The problem is clear: outdated civic systems often feel like they are designed against people, rather than for them.
That recognition led Columbia graduate and former Meta employee Bartek Ringwelski to launch airPark and its flagship platform, FineHero, which helps people track, pay, finance, or dispute tickets. He was soon joined by Brenton Rego, a student at NYU Stern who had encountered the concept of Creating Shared Value in the classroom and wanted to see how it could play out in practice.
Bartek led the development of the platform, which gives users the ability to receive email and SMS alerts about tickets, set up autopay, and pay in instalments, while Brenton focuses on expansion and growth opportunities, which have attracted more than 200,000 subscribers in New York, Miami, and the Bay Area. FineHero has also successfully helped users dismiss thousands of erroneous tickets. For cities, the benefits are equally tangible: faster revenue collection, fewer backlogs, and fairer processes that help rebuild public trust.
As Ringwelski frames it, “So far we’ve built a private way to pay and manage parking tickets, but long-term we want to work with cities to help them offer modern, convenient technology services. It should feel like it works for you.”
The social value of such a system is evident. Parking fines hit hardest at those who can least afford them, and the cascading effects — tow trucks, loss of registration, court fees — are often devastating. By giving people a simple, customer-centric tool, FineHero is helping to reduce what some have called “poverty tows” while giving cities a more efficient way to collect revenue.
This kind of shared-value framing — where a company can be both profitable and socially useful — is what drew Rego in as a student. Having grown up during the financial crisis and the pandemic, he and many of his peers are attuned to the fragility of institutions. For them, opportunities lie in rethinking the everyday systems that shape lives: parking, utilities, tolls, taxes, permits. Technology, when designed well, can make these interactions more equitable and humane.
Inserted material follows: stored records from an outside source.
(** * Firebase Auth user events: the payload normalizer, the builder and the envelope

    A shallow embedding of [src/providers/auth.ts] and [src/event.ts].

    The TypeScript code works on untyped ([any]) JavaScript values and
    mutates the objects it is handed, so the embedding has
    - JavaScript values, with objects held by reference in a heap;
    - a small state-and-exception monad [M] over that heap;
    - the String methods the code calls ([lastIndexOf], [substring]);
    - [UserBuilder.dataConstructor], [user], [onCreate], [onDelete] and the
      [FirebaseEvent] constructor written in that monad, statement by
      statement.

    What the model takes for granted: objects are plain data (own data
    properties, no accessors, no proxies, not frozen), as a deserialized
    payload is; the prototypes define none of the property names the code
    reads or writes; the host's date parser is a function of the string,
    left open ([Date_parse]). *)

From Stdlib Require Import ZArith Ascii String Floats.SpecFloat.
From stdpp Require Import gmap strings list fin_maps.

Local Open Scope Z_scope.

(** ** JavaScript values and the heap *)

Module Js.

(** Heap locations: the identity of an object. *)
Abbreviation loc := positive.

(** A value is a primitive or a reference to an object. Numbers are IEEE 754
    binary floats. Strings are sequences of code units; ['/'] is one unit. *)
Inductive value : Type :=
| VUndefined
| VNull
| VBool (b : bool)
| VNum (x : spec_float)
| VStr (s : string)
| VRef (l : loc).

(** What kind of object a heap cell is: an ordinary object (plain object,
    array, function: the code does not tell them apart), or a [Date] with its
    time value in milliseconds, [None] for the invalid date (NaN). *)
Inductive okind : Type :=
| Ordinary
| DateObj (tv : option Z).

(** An object: its own data properties and its kind. *)
Record obj : Type := Obj { own : gmap string value; kind : okind }.

Abbreviation heap := (gmap positive obj).

(** The only exception the code can raise. *)
Inductive exn : Type := TypeError.

Inductive outcome (A : Type) : Type :=
| Ok (a : A)
| Throw (e : exn).
Arguments Ok {A} a.
Arguments Throw {A} e.

(** Computations: they read and write the heap and return or throw. A throw
    keeps the writes made before it. *)
Definition M (A : Type) : Type := heap → outcome A * heap.

Definition ret {A} (a : A) : M A := λ h, (Ok a, h).

Definition bind {A B} (c : M A) (f : A → M B) : M B := λ h,
  match c h with
  | (Ok a, h') => f a h'
  | (Throw e, h') => (Throw e, h')
  end.

Definition throw {A} (e : exn) : M A := λ h, (Throw e, h).

Notation "'let*' x ':=' c 'in' k" := (bind c (λ x, k))
  (at level 10, x name, c at level 100, k at level 200).
Notation "c ';;' k" := (bind c (λ _, k))
  (at level 100, k at level 200, right associativity).

(** [ToBoolean]: [undefined], [null], [false], [0], [-0], [NaN] and the empty
    string are falsy; everything else, every object included, is truthy. *)
Definition truthy (v : value) : bool :=
  match v with
  | VUndefined | VNull => false
  | VBool b => b
  | VNum (S754_zero _) | VNum S754_nan => false
  | VNum _ => true
  | VStr s => negb (String.eqb s "")
  | VRef _ => true
  end.

(** [undefined] and [null]: the values without properties. *)
Definition nullish (v : value) : bool :=
  match v with
  | VUndefined | VNull => true
  | _ => false
  end.

(** [typeof v === 'string'], with the narrowing TypeScript draws from it. *)
Definition typeof_string (v : value) : option string :=
  match v with
  | VStr s => Some s
  | _ => None
  end.

(** The value a property read [v.k] yields in heap [h], for a property name
    [k] that no prototype defines (the code reads [data], [metadata], [uid],
    [lastSignedInAt], [createdAt], [service], ...): an own property of the
    object, else [undefined]. *)
Definition rd (h : heap) (v : value) (k : string) : value :=
  match v with
  | VRef l => default VUndefined (h !! l ≫= λ o, own o !! k)
  | _ => VUndefined
  end.

(** [v.k]: reading a property of [undefined] or [null] throws. *)
Definition get (v : value) (k : string) : M value := λ h,
  match v with
  | VUndefined | VNull => (Throw TypeError, h)
  | _ => (Ok (rd h v k), h)
  end.

(** The object [o] with its property [k] set to [x]. *)
Definition set_own (k : string) (x : value) (o : obj) : obj :=
  Obj (<[k:=x]> (own o)) (kind o).

(** [v.k = x]: writes the property of the object itself, so every holder of
    the reference sees it. On a primitive the (strict mode) write throws. *)
Definition put (v : value) (k : string) (x : value) : M unit := λ h,
  match v with
  | VRef l => (Ok tt, alter (set_own k x) l h)
  | _ => (Throw TypeError, h)
  end.

(** Allocation of a new object at a location the heap does not use. *)
Definition alloc (o : obj) : M value := λ h,
  let l := fresh (dom h) in (Ok (VRef l), <[l:=o]> h).

(** *** String methods *)

(** [s.lastIndexOf(c)] for a one-character search string: the greatest index
    at which [c] occurs, [-1] when it does not occur. *)
Fixpoint lastIndexOf (s : string) (c : ascii) : Z :=
  match s with
  | EmptyString => -1
  | String a s' =>
      let r := lastIndexOf s' c in
      if 0 <=? r then r + 1 else if Ascii.eqb a c then 0 else -1
  end.

Fixpoint drop_units (n : nat) (s : string) : string :=
  match n, s with
  | O, _ => s
  | S _, EmptyString => EmptyString
  | S n', String _ s' => drop_units n' s'
  end.

(** [s.substring(start)]: the units from [start] to the end; [start] is
    clamped to [0 .. length s]. *)
Definition substring (s : string) (start : Z) : string :=
  drop_units (Z.to_nat start) s.

(** A method call on a value: only a string has both String methods; on
    anything else [substring] is [undefined], so line 63 throws whether or
    not the inner call returns (an array has a [lastIndexOf] of its own). *)
Definition call_lastIndexOf (v : value) (c : ascii) : M Z :=
  match v with
  | VStr s => ret (lastIndexOf s c)
  | _ => throw TypeError
  end.
(** * MIPS trace statistics: a shallow embedding of [program_statistics.c]

    The program reads a trace of [(address, word)] pairs, decodes every word
    as a MIPS32 instruction and folds the decoded instructions into a [Stats]
    record.  The embedding follows the C source function by function.

    Conventions.
    - [uint64_t] values are integers in [[0, 2^64)]; the wrap-around of
      unsigned arithmetic is written out with [wrap64].
    - Conversions to [int] and [long] reduce modulo the width (two's
      complement); the [long] subtraction of [addBranchCount] wraps likewise.
    - The [int] counters of [Stats] are unbounded integers here;
      [getStat_counters_fit_int] shows that they stay far inside the [int]
      range for every trace the 1000-entry buffer of [main] can hold.
    - Behaviour the C standard leaves undefined that the claims talk about
      (a shift count outside [[0, 63]], an index outside the register
      table, a store behind the end of the trace buffer) is an explicit
      failure of the embedded function. *)

From Stdlib Require Import ZArith Lia Bool List.
From Stdlib Require Import Floats.SpecFloat.
From stdpp Require Import base option list strings.

Local Open Scope Z_scope.

(** ** Machine integers *)

Module CInt.

Definition wrap64 (z : Z) : Z := z mod 2 ^ 64.

(** Conversion to a signed integer of [w] bits. *)
Definition to_signed (w z : Z) : Z :=
  (z + 2 ^ (w - 1)) mod 2 ^ w - 2 ^ (w - 1).

Definition to_int (z : Z) : Z := to_signed 32 z.
Definition to_long (z : Z) : Z := to_signed 64 z.

Definition INT_MIN : Z := - 2 ^ 31.
Definition INT_MAX : Z := 2 ^ 31 - 1.

(** A shift of a 64-bit operand is defined for counts in [[0, 63]] only. *)
Definition shift_ok (n : Z) : bool := (0 <=? n) && (n <? 64).

End CInt.

Import CInt.

(** ** Data model *)

(** [typedef enum { i, r, j } Type;] *)
Inductive InstrType : Set := i | r | j.

(** [typedef struct { ... } Instruction;] *)
Record Instruction : Set := mkInstruction {
  addr : Z; word : Z;
  op : Z; rs : Z; rt : Z; rd : Z; shamt : Z; funct : Z; imm : Z; jAddr : Z;
  type : InstrType
}.

(** [typedef struct { ... } Stats;]  The table [int reg[32][2]] is kept in
    its row-major layout: 64 cells, cell [2 * row + col]. *)
Record Stats : Type := mkStats {
  insts : Z; rType : Z; iType : Z; jType : Z;
  fwdTaken : Z; bkwTaken : Z; notTaken : Z;
  loads : Z; stores : Z; arith : Z;
  reg : list Z
}.

(** [Stats stats = {0};] *)
Definition stats0 : Stats :=
  mkStats 0 0 0 0 0 0 0 0 0 0 (replicate 64 0).

(** Field increments ([stats->f++]). *)
Definition inc_insts (s : Stats) : Stats :=
  mkStats (insts s + 1) (rType s) (iType s) (jType s) (fwdTaken s) (bkwTaken s)
          (notTaken s) (loads s) (stores s) (arith s) (reg s).
Definition inc_rType (s : Stats) : Stats :=
  mkStats (insts s) (rType s + 1) (iType s) (jType s) (fwdTaken s) (bkwTaken s)
          (notTaken s) (loads s) (stores s) (arith s) (reg s).
Definition inc_iType (s : Stats) : Stats :=
  mkStats (insts s) (rType s) (iType s + 1) (jType s) (fwdTaken s) (bkwTaken s)
          (notTaken s) (loads s) (stores s) (arith s) (reg s).
Definition inc_jType (s : Stats) : Stats :=
  mkStats (insts s) (rType s) (iType s) (jType s + 1) (fwdTaken s) (bkwTaken s)
          (notTaken s) (loads s) (stores s) (arith s) (reg s).
Definition inc_fwdTaken (s : Stats) : Stats :=
  mkStats (insts s) (rType s) (iType s) (jType s) (fwdTaken s + 1) (bkwTaken s)
          (notTaken s) (loads s) (stores s) (arith s) (reg s).
Definition inc_bkwTaken (s : Stats) : Stats :=
  mkStats (insts s) (rType s) (iType s) (jType s) (fwdTaken s) (bkwTaken s + 1)
          (notTaken s) (loads s) (stores s) (arith s) (reg s).
Definition inc_notTaken (s : Stats) : Stats :=
  mkStats (insts s) (rType s) (iType s) (jType s) (fwdTaken s) (bkwTaken s)
          (notTaken s + 1) (loads s) (stores s) (arith s) (reg s).
Definition inc_loads (s : Stats) : Stats :=
  mkStats (insts s) (rType s) (iType s) (jType s) (fwdTaken s) (bkwTaken s)
          (notTaken s) (loads s + 1) (stores s) (arith s) (reg s).
Definition inc_stores (s : Stats) : Stats :=
  mkStats (insts s) (rType s) (iType s) (jType s) (fwdTaken s) (bkwTaken s)
          (notTaken s) (loads s) (stores s + 1) (arith s) (reg s).
Definition inc_arith (s : Stats) : Stats :=
  mkStats (insts s) (rType s) (iType s) (jType s) (fwdTaken s) (bkwTaken s)
          (notTaken s) (loads s) (stores s) (arith s + 1) (reg s).
Definition set_reg (t : list Z) (s : Stats) : Stats :=
  mkStats (insts s) (rType s) (iType s) (jType s) (fwdTaken s) (bkwTaken s)
          (notTaken s) (loads s) (stores s) (arith s) t.

(** ** The register table *)

Definition read : Z := 0.
Definition write : Z := 1.

(** Position of [reg[row][col]] in the row-major table. *)
Definition cell (row col : Z) : nat := Z.to_nat (2 * row + col).

Definition in_table (row col : Z) : bool :=
  (0 <=? row) && (row <? 32) && (0 <=? col) && (col <? 2).

(** [stats->reg[row][col] += d]; an index outside [int reg[32][2]] has no
    defined behaviour and fails. *)
Definition reg_add (d row col : Z) (s : Stats) : option Stats :=
  if in_table row col
  then Some (set_reg (alter (Z.add d) (cell row col) (reg s)) s)
  else None.

(** [stats->reg[row][col]++] and [stats->reg[row][col]--]. *)
Definition reg_incr : Z -> Z -> Stats -> option Stats := reg_add 1.
Definition reg_decr : Z -> Z -> Stats -> option Stats := reg_add (-1).

(** Reading a cell ([stats->reg[row][col]], as [printStats] does). *)
Definition reg_get (s : Stats) (row col : Z) : Z :=
  default 0 (reg s !! cell row col).

(** The tallies other than the register table are the same in [s] and [s']. *)
Definition same_counters (s s' : Stats) : Prop := s' = set_reg (reg s') s.

(** ** Bit fields *)

(** [return (int) ((word & bitMask) >> start);] *)
Definition bitsAt_masked (word bitMask start : Z) : Z :=
  to_int (Z.shiftr (Z.land word bitMask) start).

(** [int bitsAt(uint64_t word, int start, int end)].  The two shifts that
    build the mask need a count in [[0, 63]]. *)
Definition bitsAt (word start end_ : Z) : option Z :=
  let n := end_ - start + 1 in
  if shift_ok n && shift_ok start then
    let bitMask := wrap64 (Z.shiftl (wrap64 (Z.shiftl 1 n - 1)) start) in
    Some (bitsAt_masked word bitMask start)
  else None.

(** The bits [start .. start + n - 1] of [w], moved to position 0: what a
    field of the instruction word is meant to hold. *)
Definition field (w start n : Z) : Z := (w / 2 ^ start) mod 2 ^ n.

(** ** Classification *)

(** [Type getOp(int op)] *)
Definition getOp (op : Z) : InstrType :=
  if op =? 0x00 then r
  else if (op =? 0x02) || (op =? 0x03) then j
  else i.

(** [void addType(Stats *stats, Type type)] *)
Definition addType (stats : Stats) (type : InstrType) : Stats :=
  match type with
  | r => inc_rType stats
  | i => inc_iType stats
  | j => inc_jType stats
  end.

Definition load_ops : list Z := [0x20; 0x24; 0x21; 0x25; 0x23].
Definition store_ops : list Z := [0x28; 0x29; 0x2b].

Definition mem (x : Z) (l : list Z) : bool := existsb (Z.eqb x) l.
For students, the hardest part of launching a venture is often the lack of experience. Investors know this, and it makes early fundraising difficult. Partnering with experienced founders like Ringwelski helps bridge this gap — bringing credibility, business acumen, and startup know-how that young social entrepreneurs can carry into future ventures.
What began with something as ordinary as a parking ticket has become a platform that improves financial inclusion, supports city efficiency, and highlights a new model of student–founder collaboration.
It also demonstrates how teams can combine different strengths. Social enterprise founders are often perceived as idealistic but lacking in business rigor. By pairing students’ passion for impact with seasoned entrepreneurs’ operational expertise, ventures like airPark show how this stereotype can be overturned.
airPark is still young, but the early results are promising. What began with something as ordinary as a parking ticket has become a platform that improves financial inclusion, supports city efficiency, and highlights a new model of student–founder collaboration.

As Rego puts it, “We are not just building software. We are building trust.”
If ventures like FineHero succeed, they will not only change how people pay fines, but also how the next generation learns to combine business with impact — one civic system at a time.